When it opened in 1844, Reading Gaol was hailed as the pinnacle of prison design. Half a century later, its most famous inmate gave the lie to such a statement. Between 1895 and 1897, the playwright Oscar Wilde was incarcerated for “gross indecency” after details emerged of his affair with Lord Alfred “Bosie” Douglas.  

It was in art that Wilde found solace, and it is for art’s sake that the prison has, for the first time, opened to the public this year. The doors to the claustrophobic cells that line the jail’s long corridors have been thrown open, and artwork and letters leading international artists placed inside. Display cases near the entrance present photos of old inmates, copies of the prison’s ground plan and design elements, and articles about the Victorian penal regime, emphasizing the long history and dark significance of the place.

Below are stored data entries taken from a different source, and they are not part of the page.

Lemma create_loop_same_length (fuel P idx : nat) (fp pa : list Keypair) :
  List.length fp = List.length pa ->
  forall call, In call (create_loop fuel P idx fp pa) ->
  List.length (fst call) = List.length (snd call).
Proof.
  intros Hl. revert idx.
  induction fuel as [|fuel IH]; intros idx call Hin; cbn [create_loop] in Hin.
  - destruct Hin.
  - destruct (Nat.ltb idx P); [|destruct Hin].
    destruct Hin as [<-|Hin]; [|exact (IH _ _ Hin)].
    cbn [fst snd]. unfold slice. now rewrite !length_firstn, !length_skipn, Hl.
Qed.

Lemma retry_loop_not_internal (send : nat -> bool) (tx : Transaction)
    (signers : list Keypair) (retries attempt : nat) :
  snd (retry_loop send tx signers retries attempt) <> Err "Internal error".
Proof.
  revert attempt; induction retries as [|r IH]; intros attempt; cbn [retry_loop].
  - discriminate.
  - destruct (send attempt); [discriminate|].
    destruct (Nat.eqb r 0); [cbn [snd]; intros E; injection E; discriminate|].
    specialize (IH (S attempt)).
    destruct (retry_loop send tx signers r (S attempt)) as [evs res]; exact IH.
Qed.

(** C10: every call [_create]'s loop makes to [_createAccountBatch] passes
    two slices of equal length (both arrays have [parallelization] entries
    and are sliced with the same bounds), so the "Internal error" branch of
    the length check is never taken, whatever the network does. *)
Theorem create_batches_no_internal_error (P seed : nat) (send : nat -> bool)
    (breakProgramId : PublicKey) (payer : Keypair) (costs : AccountCosts) :
  forall call, In call (create_batches P (getFeePayers P) (new_keypairs seed P)) ->
  List.length (fst call) = List.length (snd call) /\
  snd (_createAccountBatch send breakProgramId payer costs (fst call) (snd call)
         (calculateProgrampace P)) <> Err "Internal error".
Proof.
  intros call Hin.
  assert (Hl : List.length (fst call) = List.length (snd call)).
  { apply (create_loop_same_length P P 0 (getFeePayers P) (new_keypairs seed P));
      [now rewrite getFeePayers_length, new_keypairs_length | exact Hin]. }
  split; [exact Hl|].
  unfold _createAccountBatch. rewrite Hl, Nat.eqb_refl. cbn [negb].
  apply retry_loop_not_internal.
Qed.

(* ------------------------------------------------------------------ *)
(** ** The exclusive gate *)

Lemma remove_one_op_count (p : Pending) (ps : list Pending) :
  In p ps -> (forall g, p <> PCost g) ->
  count_ops (remove_one p ps) = (count_ops ps - 1)%nat /\ (1 <= count_ops ps)%nat.
Proof.
  intros Hin Hp. induction ps as [|q ps IH]; [destruct Hin|].
  unfold count_ops in *. cbn [remove_one filter].
  destruct (Pending_eqb p q) eqn:E.
  - assert (q = p) as ->.
    { destruct p, q; try discriminate; try reflexivity.
      exfalso; exact (Hp _ eq_refl). }
    destruct p; [| |exfalso; exact (Hp _ eq_refl)]; cbn; lia.
  - destruct Hin as [Eq|Hin].
    + subst q. destruct p; cbn in E; try discriminate.
      now rewrite Nat.eqb_refl in E.
    + destruct (IH Hin) as [IH1 IH2].
      destruct q; cbn [filter List.length]; lia.
Qed.

Lemma remove_one_cost_count (g : nat) (ps : list Pending) :
  count_ops (remove_one (PCost g) ps) = count_ops ps.
Proof.
  induction ps as [|q ps IH]; [reflexivity|].
  unfold count_ops in *. cbn [remove_one].
  destruct (Pending_eqb (PCost g) q) eqn:E.
  - destruct q; try discriminate. reflexivity.
  - destruct q; cbn [filter List.length]; rewrite IH; reflexivity.
Qed.

Lemma create_call_started (env : Env) (st st' : State) :
  create_call env st = Started st' ->
  creationLock st = false /\ status st = inactive /\
  st' = set_status creating (set_lock true st).
Proof.
  unfold create_call.
  destruct (connection env), (breakProgramId env), (wallet env), (costs st);
    try discriminate.
  destruct (creationLock st); [discriminate|].
  destruct (status st) eqn:Es; cbn; try discriminate.
  intros H; injection H as <-. auto.
Qed.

The best artworks respond directly to this context, but the short planning period (Artangel received permission for the project in July) means some artists sent existing pieces, not all of which work. Roni Horn’s annotated photographs of the Thames seem tangential — though they are given a certain symbolic inflection by the presence of Robert Gober’s sculptures nearby. These are embedded into the fabric of the building: one digs into the floor to reveal a woman’s torso, which in turn is prised open to expose a babbling brook; the other consists of a filled-out suit jacket (as anonymous as any prison uniform) disappearing into the wall, with a viewing window in its back revealing another grotto. Here, water becomes a metaphor for an inner life, painfully constrained and yet also offering a means of escape.

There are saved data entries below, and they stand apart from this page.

(** [s[i:j]] *)
Definition slice (s : str) (i j : nat) : str := take (j - i) (drop i s).

(** [match.group(1)]; group 1 takes part in every match of the patterns
    below. *)
Definition group1 (s : str) (m : match_obj) : str :=
  match m_group m with
  | Some (i, j) => slice s i j
  | None => []
  end.

Fixpoint lstrip (s : str) : str :=
  match s with
  | c :: s' => if is_space c then lstrip s' else s
  | [] => []
  end.

(** [s.strip()] *)
Definition strip (s : str) : str := reverse (lstrip (reverse (lstrip s))).

(** [re.sub(pattern, '', s)] for a pattern without empty matches: the
    matches, found left to right from the end of the previous one, are
    deleted. *)
Fixpoint sub_from (ignorecase : bool) (r : regex) (s : str)
    (fuel pos : nat) : str :=
  match fuel with
  | O => drop pos s
  | S fuel' =>
    match search_from ignorecase s r (length s - pos) pos with
    | Some m =>
      slice s pos (m_start m)
      ++ sub_from ignorecase r s fuel' (m_end m)
    | None => drop pos s
    end
  end.

Definition re_sub_empty (ignorecase : bool) (r : regex) (s : str) : str :=
  sub_from ignorecase r s (S (length s)) 0.

(** Pattern combinators *)
Definition cat (rs : list regex) : regex := foldr Seq Eps rs.
Definition alts (r : regex) (rs : list regex) : regex := foldl Alt r rs.
Definition plus (r : regex) : regex := Rep true 1 None r.
Definition star (r : regex) : regex := Rep true 0 None r.
Definition opt (r : regex) : regex := Rep true 0 (Some 1%nat) r.
Definition lazy_plus (r : regex) : regex := Rep false 1 None r.
Definition ws : regex := Cls is_space.
End Regex.

(** ** The town matcher *)

Section Extract.
Variable U : unicode_db.

(** [r'\b' + re.escape(normalized_variation) + r'\b'] *)
Definition town_pattern (variation : str) : regex :=
  cat [WordB; Lit (normalize_apostrophes variation); WordB].

(** The inner loop of [extract_town]: the start offset of the first
    variation, in list order, that matches; the loop stops there. *)
Fixpoint first_variation_match (normalized_content : str)
    (variations : list str) : option nat :=
  match variations with
  | [] => None
  | variation :: rest =>
    match re_search U false (town_pattern variation) normalized_content with
    | Some m => Some (m_start m)
    | None => first_variation_match normalized_content rest
    end
  end.

(** The outer loop of [extract_town], which appends to [matches]. *)
Fixpoint town_matches (normalized_content : str)
    (lookup : list (str * list str)) (matches : list (nat * str))
  : list (nat * str) :=
  match lookup with
  | [] => matches
  | (official_name, variations) :: rest =>
    match first_variation_match normalized_content variations with
    | Some start =>
      town_matches normalized_content rest (matches ++ [(start, official_name)])
    | None => town_matches normalized_content rest matches
    end
  end.

(** Content is [None] when it is Python's [None] or a NaN. *)
Definition extract_town (content : option str) (locations_df : list str)
  : option str :=
  match content with
  | None => None
  | Some content =>
    if negb (truthy content) then None
    else
      let normalized_content := normalize_apostrophes content in
      let lookup := build_town_lookup locations_df in
      let matches := town_matches normalized_content lookup [] in
      match list_sort fst false matches with
      | [] => None
      | (_, official_name) :: _ => Some official_name
      end
  end.

(** The inner loop of [extract_all_towns]: does some variation match? *)
Definition any_variation_matches (normalized_content : str)
    (variations : list str) : bool :=
  existsb (fun variation =>
    bool_decide (is_Some (re_search U false (town_pattern variation)
                                    normalized_content))) variations.

(** The outer loop of [extract_all_towns], which appends to
    [found_towns]; a town already found is skipped. *)
Fixpoint collect_towns (normalized_content : str)
    (lookup : list (str * list str)) (found_towns : list str) : list str :=
  match lookup with
  | [] => found_towns
  | (official_name, variations) :: rest =>
    if bool_decide (official_name ∈ found_towns)
    then collect_towns normalized_content rest found_towns
    else if any_variation_matches normalized_content variations
    then collect_towns normalized_content rest (found_towns ++ [official_name])
    else collect_towns normalized_content rest found_towns
  end.

Definition extract_all_towns (content : option str)
    (locations_df : list str) : list str :=
  match content with
  | None => []
  | Some content =>
    if negb (truthy content) then []
    else
      let normalized_content := normalize_apostrophes content in
      let lookup := build_town_lookup locations_df in
      collect_towns normalized_content lookup []
  end.

(** ** The road and town extractor *)

Definition maltese_prefixes : list str :=
  [ py "Triq"; py "Vjal"; py "Telgħa"; py "Telgha"; py "Sqaq"; py "Misraħ";
    py "Misrah"; py "Dawret"; py "Xatt"; py "Pjazza"; py "Piazza" ]%string.

Definition english_suffixes : list str :=
  [ py "Road"; py "Street"; py "Avenue"; py "Drive"; py "Lane"; py "Square";
    py "Wharf"; py "Seafront"; py "Hill"; py "Promenade"; py "Gardens";
    py "Place" ]%string.

(** The class [[\w']] *)
Definition word_or_apos (c : char) : bool := is_word U c || (c =? 39).
(** The class [[^,]] *)
Definition not_comma (c : char) : bool := negb (c =? 44).
(** [.] matches everything but a newline *)
Definition dot (c : char) : bool := negb (c =? 10).
(** The class of the Maltese fallback pattern: word characters, white
    space, apostrophe, backslash and hyphen *)
Definition road_char (c : char) : bool :=
  is_word U c || is_space U c || (c =? 39) || (c =? 92) || (c =? 45).

(** [(?:[\w']+\s+)] *)
Definition word_token : regex := cat [plus (Cls word_or_apos); plus (ws U)].

(** [re.sub(r'\s+(?:in|at|near|by)$', '', road, flags=re.IGNORECASE)] *)
Definition clean_trailing_preposition (road : str) : str :=
  re_sub_empty U true
    (cat [plus (ws U);
          alts (Lit (py "in")) [Lit (py "at"); Lit (py "near"); Lit (py "by")];
          Eol]) road.

(** Pattern 1:
    [r'\b(' + re.escape(prefix) + r'[^,]+),\s*' + town_escaped + r'\b'] *)
Definition pattern1 (prefix town_var : str) : regex :=
  cat [WordB; Grp (cat [Lit prefix; plus (Cls not_comma)]);
       Lit (py ","); star (ws U); Lit town_var; WordB].

(** Pattern 2:
    [(?:^|in\s+|at\s+|along\s+(?:the\s+)?)((?:[\w']+\s+){0,4}SUFFIX),\s*TOWN\b] *)
Definition pattern2 (suffix town_var : str) : regex :=
  cat [alts Bol
         [cat [Lit (py "in"); plus (ws U)];
          cat [Lit (py "at"); plus (ws U)];
          cat [Lit (py "along"); plus (ws U);
               opt (cat [Lit (py "the"); plus (ws U)])]];
       Grp (cat [Rep true 0 (Some 4%nat) word_token; Lit suffix]);
       Lit (py ","); star (ws U); Lit town_var; WordB].

(** Pattern 3: [along\s+(?:the\s+)?(.+?),?\s+in\s+TOWN\b] *)
Definition pattern3 (town_var : str) : regex :=
  cat [Lit (py "along"); plus (ws U);
       opt (cat [Lit (py "the"); plus (ws U)]);
       Grp (lazy_plus (Cls dot)); opt (Lit (py ","));
       plus (ws U); Lit (py "in"); plus (ws U); Lit town_var; WordB].

(** Fallback, Maltese style: [\b(PREFIX\s+[...]+?)(?:,|\.|\s+corner)]
    with the class [road_char] *)
Definition road_pattern_maltese (prefix : str) : regex :=
  cat [WordB;
       Grp (cat [Lit prefix; plus (ws U); lazy_plus (Cls road_char)]);
       alts (Lit (py ",")) [Lit (py "."); cat [plus (ws U); Lit (py "corner")]]].

(** Fallback, English style: [\b((?:[\w']+\s+){1,4}SUFFIX)\b] *)
Definition road_pattern_english (suffix : str) : regex :=
  cat [WordB; Grp (cat [Rep true 1 (Some 4%nat) word_token; Lit suffix]);
       WordB].

(** A [for x in l: ... if match: return ...] loop: the result of the
    first iteration that returns. *)
Fixpoint first_return {A B} (f : A -> option B) (l : list A) : option B :=
  match l with
  | [] => None
  | x :: l' =>
    match f x with
    | Some r => Some r
    | None => first_return f l'
    end
  end.

(** The list [all_town_variations], sorted by length, longest first. *)
Definition all_town_variations (lookup : list (str * list str))
  : list (str * str) :=
  let all :=
    flat_map (fun '(official_name, variations) =>
      map (fun var => (normalize_apostrophes var, official_name)) variations)
      lookup in
  list_sort (fun x => length (fst x)) true all.

(** The body of the loop over [all_town_variations]: the three patterns
    tried for one town variation. *)
Definition cascade (normalized_content : str) (cand : str * str)
  : option (option str * option str) :=
  let '(town_var, official_town) := cand in
  match first_return (fun prefix =>
          match re_search U false (pattern1 prefix town_var)
                          normalized_content with
          | Some m =>
            let road := strip U (group1 normalized_content m) in
            let road := clean_trailing_preposition road in
            Some (Some road, Some official_town)
          | None => None
          end) maltese_prefixes with
  | Some r => Some r
  | None =>
    match first_return (fun suffix =>
            match re_search U true (pattern2 suffix town_var)
                            normalized_content with
            | Some m =>
              Some (Some (strip U (group1 normalized_content m)),
                    Some official_town)
            | None => None
            end) english_suffixes with
    | Some r => Some r
    | None =>
      match re_search U true (pattern3 town_var) normalized_content with
      | Some m =>
        Some (Some (strip U (group1 normalized_content m)),
              Some official_town)
      | None => None
      end
    end
  end.

Definition extract_road_and_town (content : option str)
    (locations_df : list str) : option str * option str :=
  match content with
  | None => (None, None)
  | Some text =>
    if negb (truthy text) then (None, None)
    else
      let normalized_content := normalize_apostrophes text in
      let lookup := build_town_lookup locations_df in
      match first_return (cascade normalized_content)
                         (all_town_variations lookup) with
      | Some r => r
      | None =>
        let town := extract_town content locations_df in
        match first_return (fun prefix =>
                match re_search U false (road_pattern_maltese prefix)
                                normalized_content with
                | Some m =>
                  let road := strip U (group1 normalized_content m) in
                  Some (clean_trailing_preposition road)
                | None => None
                end) maltese_prefixes with
        | Some road => (Some road, town)
        | None =>
          match first_return (fun suffix =>
                  match re_search U false (road_pattern_english suffix)
                                  normalized_content with
                  | Some m => Some (strip U (group1 normalized_content m))
                  | None => None
                  end) english_suffixes with
          | Some road => (Some road, town)
          | None => (None, town)
          end
        end
      end
  end.

(** [extract_location] is an alias. *)
Definition extract_location := extract_road_and_town.
End Extract.

(** ** The town matcher as the specification words it

    The specification reads [extract_town] as: search every variant of
    every town, and return the town that owns the match at the smallest
    offset.  [extract_town_spec] follows these words; it is compared with
    [extract_town] below. *)

Section Reference.
Variable U : unicode_db.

Wolfgang Tillmans displays three photographs taken on-site, two showing his own face unsettlingly distorted in a prison mirror, the third depicting the mirror dimly reflecting empty space. They are an eloquent comment on the devastating impact of the Separate System, revealed as nothing less than the forced erasure of the self. Marlene Dumas has painted portraits of Wilde and Bosie: there is something sad and uncomfortable about seeing the two men, whose fates were so tempestuously intertwined yet ultimately so separate, sharing a cell.

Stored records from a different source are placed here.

(** * proyecto-genetico: the evolutionary engine of [api/index.py]

    A shallow embedding of the genetic-algorithm TSP solver and the proofs of
    its specification.

    Conventions of the embedding.
    - A Python [float] that is read from the request (a coordinate, a radius,
      the mutation rate) or returned by [random.random()] is a rational [Q];
      [+], [-], [*], [/] and the comparisons on it are exact.  [math.sqrt]
      lands in the real numbers [R], and so do the route costs built from it.
      Rounding, overflow, infinities and NaN are outside these definitions;
      the module [Binary64] transcribes the fitness function on the doubles
      themselves, with the exceptions their arithmetic raises.
    - A Python [int] is a [Z]; a position produced by [range] is a [nat].
    - A route is a [list Z]; [cities[k]] follows Python's indexing, negative
      [k] counting from the end, [IndexError] outside the list.
    - The module-level generator of [random] is a tape of raw generator words
      and a cursor; every call consumes one word.
    - An exception is the [Raise] outcome of the [result] type.  The two
      [while] loops run on fuel; the fuel they are given always suffices
      (see [evolve_error]). *)

From Stdlib Require Import Floats.
From stdpp Require Import base list.
From Stdlib Require Import ZArith QArith Qround Qreals Reals Psatz.
From Stdlib Require Import Permutation Sorted.

Local Open Scope Z_scope.

(** ** Outcomes and the generator state *)

Inductive error : Type :=
| IndexError       (* a subscript outside the sequence *)
| TypeError        (* [None] used where an integer is needed *)
| OutOfFuel.       (* the bound given to a [while] loop was too small *)

Inductive result (A : Type) : Type :=
| Ok (a : A)
| Raise (e : error).
Arguments Ok {A} a.
Arguments Raise {A} e.

(** What the run did, in order; the log is ghost state: no function reads it. *)
Inductive event : Type :=
| EvInit                       (* [create_initial_population] was called *)
| EvGeneration                 (* one pass through the body of the evolution loop *)
| EvFitness (route : list Z)   (* [get_route_distance] was called on [route] *)
| EvChoice (idx : nat).        (* [random.choice] returned the entry at [idx] *)

Record state : Type := mkState {
  tape : nat -> N;       (* the raw words the generator will produce *)
  cursor : nat;          (* how many of them have been consumed *)
  trace : list event     (* newest event first *)
}.

Definition M (A : Type) : Type := state -> result (A * state).

Definition ret {A} (a : A) : M A := fun s => Ok (a, s).

Definition bind {A B} (m : M A) (k : A -> M B) : M B :=
  fun s => match m s with
           | Ok (a, s') => k a s'
           | Raise e => Raise e
           end.

Definition raise {A} (e : error) : M A := fun _ => Raise e.

Definition lift {A} (r : result A) : M A :=
  fun s => match r with Ok a => Ok (a, s) | Raise e => Raise e end.

Definition log (e : event) : M unit :=
  fun s => Ok (tt, mkState (tape s) (cursor s) (e :: trace s)).

Declare Scope py_scope.
Delimit Scope py_scope with py.
Notation "x <- m ;; k" := (bind m (fun x => k))
  (at level 100, m at next level, right associativity) : py_scope.
Notation "m ;;; k" := (bind m (fun _ => k))
  (at level 100, right associativity) : py_scope.
Local Open Scope py_scope.

(** ** Python sequences *)

(** The exception-only fragment: [result] is a monad of its own. *)
Definition rbind {A B} (r : result A) (k : A -> result B) : result B :=
  match r with Ok a => k a | Raise e => Raise e end.

Notation "x <~ r ;; k" := (rbind r (fun x => k))
  (at level 100, r at next level, right associativity) : py_scope.

(** [seq[i]] for a position [i] that comes out of [range]. *)
Definition at_pos {A} (l : list A) (i : nat) : result A :=
  match l !! i with
  | Some a => Ok a
  | None => Raise IndexError
  end.

(** [seq[i] = v] for a position [i] that comes out of [range]. *)
Definition set_pos {A} (l : list A) (i : nat) (v : A) : result (list A) :=
  if (i <? length l)%nat then Ok (<[i := v]> l) else Raise IndexError.

(** [seq[k]] for a Python integer [k]. *)
Definition getitem {A} (l : list A) (k : Z) : result A :=
  let n := Z.of_nat (length l) in
  let k' := if k <? 0 then k + n else k in
  if (0 <=? k') && (k' <? n) then
    match l !! Z.to_nat k' with
    | Some a => Ok a
    | None => Raise IndexError
    end
  else Raise IndexError.

(** [x[i], x[j] = x[j], x[i]] on a list, for positions inside it. *)
Definition swap {A} (l : list A) (i j : nat) : result (list A) :=
  match l !! i, l !! j with
  | Some a, Some b => Ok (<[j := a]> (<[i := b]> l))
  | _, _ => Raise IndexError
  end.

(** ** The [random] module

    One word of the tape stands for the generator state behind one call:
    [random.random()] scales 53 bits of it into [0, 1), and
    [random._randbelow(n)], the primitive under [random.choice] and
    [random.shuffle], reduces it below [n].  A statement for all tapes is a
    statement for every outcome of the random draws. *)

(** The next raw word of the generator. *)
Definition next_word : M N :=
  fun s => Ok (tape s (cursor s), mkState (tape s) (S (cursor s)) (trace s)).

(** [random.random()]: 53 random bits scaled into [0, 1). *)
Definition random_bits : N := 2 ^ 53.

Definition random_random : M Q :=
  w <- next_word ;;
  ret (Z.of_N (w mod random_bits)%N # Pos.pow 2 53).

(** [int(random.random() * n)] for a length [n]; the product is not
    negative, so truncation is the floor. *)
Definition random_index (n : nat) : M nat :=
  u <- random_random ;;
  ret (Z.to_nat (Qfloor (u * inject_Z (Z.of_nat n)))).

(** [random._randbelow(n)] for [n > 0]: some value below [n]. *)
Definition randbelow (n : nat) : M nat :=
  w <- next_word ;;
  ret (N.to_nat (w mod N.of_nat n)%N).

(** [random.choice(seq)]: [seq[_randbelow(len(seq))]], [IndexError] on an
    empty sequence; the index is logged. *)
Definition random_choice {A} (seq : list A) : M A :=
  match seq with
  | [] => raise IndexError
  | _ =>
      i <- randbelow (length seq) ;;
      match seq !! i with
      | Some a => log (EvChoice i) ;;; ret a
      | None => raise IndexError
      end
  end.

(** [random.shuffle(x)]: [for i in reversed(range(1, len(x)))], swap [x[i]]
    with [x[randbelow(i + 1)]]. *)
Fixpoint shuffle_from {A} (i : nat) (x : list A) : M (list A) :=
  match i with
  | O => ret x
  | S i' =>
      j <- randbelow (S i) ;;
      x' <- lift (swap x i j) ;;
      shuffle_from i' x'
  end.

Definition random_shuffle {A} (x : list A) : M (list A) :=
  shuffle_from (length x - 1)%nat x.

(** ** Models *)

Record Point : Type := mkPoint { p_x : Q; p_y : Q }.
Record Obstacle : Type := mkObstacle { o_x : Q; o_y : Q; o_radius : Q }.

(** ** Geometry *)

Definition Qltb (a b : Q) : bool := negb (Qle_bool b a).

(** Python's [min(a, b)] and [max(a, b)]: the first argument is kept unless
    the second is strictly better. *)
Definition py_min (a b : Q) : Q := if Qltb b a then b else a.
Definition py_max (a b : Q) : Q := if Qltb a b then b else a.

Definition calculate_distance (city1 city2 : Point) : R :=
  sqrt (Q2R ((p_x city1 - p_x city2) ^ 2 + (p_y city1 - p_y city2) ^ 2)).

Definition line_intersects_circle (p1 p2 : Point) (circle : Obstacle) : bool :=
  let dx := (p_x p2 - p_x p1)%Q in
  let dy := (p_y p2 - p_y p1)%Q in
  if Qeq_bool dx 0 && Qeq_bool dy 0 then false
  else
    let t := ((((o_x circle - p_x p1) * dx + (o_y circle - p_y p1) * dy)
               / (dx * dx + dy * dy)))%Q in
    let t := py_max 0 (py_min 1 t) in
    let closest_x := (p_x p1 + t * dx)%Q in
    let closest_y := (p_y p1 + t * dy)%Q in
    let dist_sq := ((closest_x - o_x circle) ^ 2 + (closest_y - o_y circle) ^ 2)%Q in
    Qltb dist_sq (o_radius circle ^ 2).

(** ** Fitness *)

(** A route is a list of city indices. *)
Abbreviation route := (list Z) (only parsing).

Definition PENALTY : Z := 10000.

(** The inner loop [for obs in obstacles] of [get_route_distance]. *)
Definition obstacle_loop (from_city to_city : Point) (obstacles : list Obstacle)
    (penalty : Z) : Z :=
  fold_left (fun penalty obs =>
               if line_intersects_circle from_city to_city obs
               then penalty + PENALTY else penalty)
            obstacles penalty.

(** The outer loop [for i in range(len(route_indices))], over the positions
    still to visit, with the two accumulators. *)
Fixpoint route_loop (positions : list nat) (route_indices : route)
    (cities : list Point) (obstacles : list Obstacle)
    (dist : R) (penalty : Z) : result (R * Z) :=
  match positions with
  | [] => Ok (dist, penalty)
  | i :: rest =>
      a <~ at_pos route_indices i ;;
      from_city <~ getitem cities a ;;
      b <~ at_pos route_indices ((i + 1) mod length route_indices)%nat ;;
      to_city <~ getitem cities b ;;
      let d := calculate_distance from_city to_city in
      route_loop rest route_indices cities obstacles
        (dist + d)%R (obstacle_loop from_city to_city obstacles penalty)
  end.

Definition get_route_distance (route_indices : route) (cities : list Point)
    (obstacles : list Obstacle) : result R :=
  acc <~ route_loop (seq 0 (length route_indices)) route_indices cities
           obstacles 0%R 0 ;;
  Ok (fst acc + IZR (snd acc))%R.

(** ** Initial population *)

Fixpoint init_loop (k : nat) (indices : route) (population : list route)
    : M (list route) :=
  match k with
  | O => ret population
  | S k' =>
      indices' <- random_shuffle indices ;;
      init_loop k' indices' (population ++ [indices'])
  end.

(** [list(range(n))]. *)
Definition range (n : nat) : route := map Z.of_nat (seq 0 n).

Definition create_initial_population (pop_size : Z) (n_cities : nat)
    : M (list route) :=
  init_loop (Z.to_nat pop_size) (range n_cities) [].

(** ** Ordered crossover *)

(** [for i in range(start, end): child[i] = parent1[i]]. *)
Fixpoint copy_loop (positions : list nat) (parent1 : route)
    (child : list (option Z)) : result (list (option Z)) :=
  match positions with
  | [] => Ok child
  | i :: rest =>
      v <~ at_pos parent1 i ;;
      child' <~ set_pos child i (Some v) ;;
      copy_loop rest parent1 child'
  end.

(** [v in child]; an unset slot is [None], which equals no integer. *)
Definition in_child (v : Z) (child : list (option Z)) : bool :=
  existsb (fun slot => match slot with
                       | Some w => v =? w
                       | None => false
                       end) child.

(** [while parent2[p2_index] in child: p2_index += 1].  The index grows by
    one each turn and the subscript raises at [len(parent2)], so
    [len(parent2)] turns are always enough. *)
Fixpoint scan (fuel : nat) (parent2 : route) (child : list (option Z))
    (p2_index : nat) : result nat :=
  v <~ at_pos parent2 p2_index ;;
  if in_child v child then
    match fuel with
    | O => Raise OutOfFuel
    | S fuel' => scan fuel' parent2 child (S p2_index)
    end
  else Ok p2_index.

And throughout all this, you can wander freely. Some spend hours there, others explore at speed, taking in — in a few minutes — meditations on prison sentences that last and destroy years. You’re free to run or walk, free to stray into disused rooms, free to take pictures. Free, even, to pick up a print by Felix Gonzalez-Torres, of a bird in flight, and take it home. In De Profundis Wilde wrote, “People point to Reading Gaol and say, ‘There is where the artistic life leads a man.’” Artangel has turned that statement and all that it implies briefly on its head.